## ACTION ITEM:
Nothing in the records may be dropped or altered when you repeat them.
■ ■ ■ ■ ■
(** The agent after an activity *)
Definition act (x : activity) (a : Agent) : Agent :=
  match x with
  | Request m r => (respond m r a).1
  | TimerTick current resolved => (Tick current resolved a).1
  | TimerCapture m => (CaptureUsageSnapshot m a).1
  | TimerRefresh m => (RefreshForwardingDNS m a).1
  | BenchmarkStep item at_ o rm => (on_benchmarks (Benchmark.work item at_ o rm) a).1
  | AuditApply events at_ => (on_audit (AccessAudit.Apply events at_) a).1
  | AuditRuntime capturing err => (on_audit (λ s, (AccessAudit.Runtime capturing err s, Ok tt)) a).1
  | AuditPrune at_ => (on_audit (AccessAudit.Prune at_) a).1
  end.
End http.
End agent.
End Agent.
■ ■ ■ ■ ■
## EXERCISE SOLUTION:
(** The agent after an activity *)
Definition act (x : activity) (a : Agent) : Agent :=
  match x with
  | Request m r => (respond m r a).1
  | TimerTick current resolved => (Tick current resolved a).1
  | TimerCapture m => (CaptureUsageSnapshot m a).1
  | TimerRefresh m => (RefreshForwardingDNS m a).1
  | BenchmarkStep item at_ o rm => (on_benchmarks (Benchmark.work item at_ o rm) a).1
  | AuditApply events at_ => (on_audit (AccessAudit.Apply events at_) a).1
  | AuditRuntime capturing err => (on_audit (λ s, (AccessAudit.Runtime capturing err s, Ok tt)) a).1
  | AuditPrune at_ => (on_audit (AccessAudit.Prune at_) a).1
  end.
End http.
End agent.
End Agent.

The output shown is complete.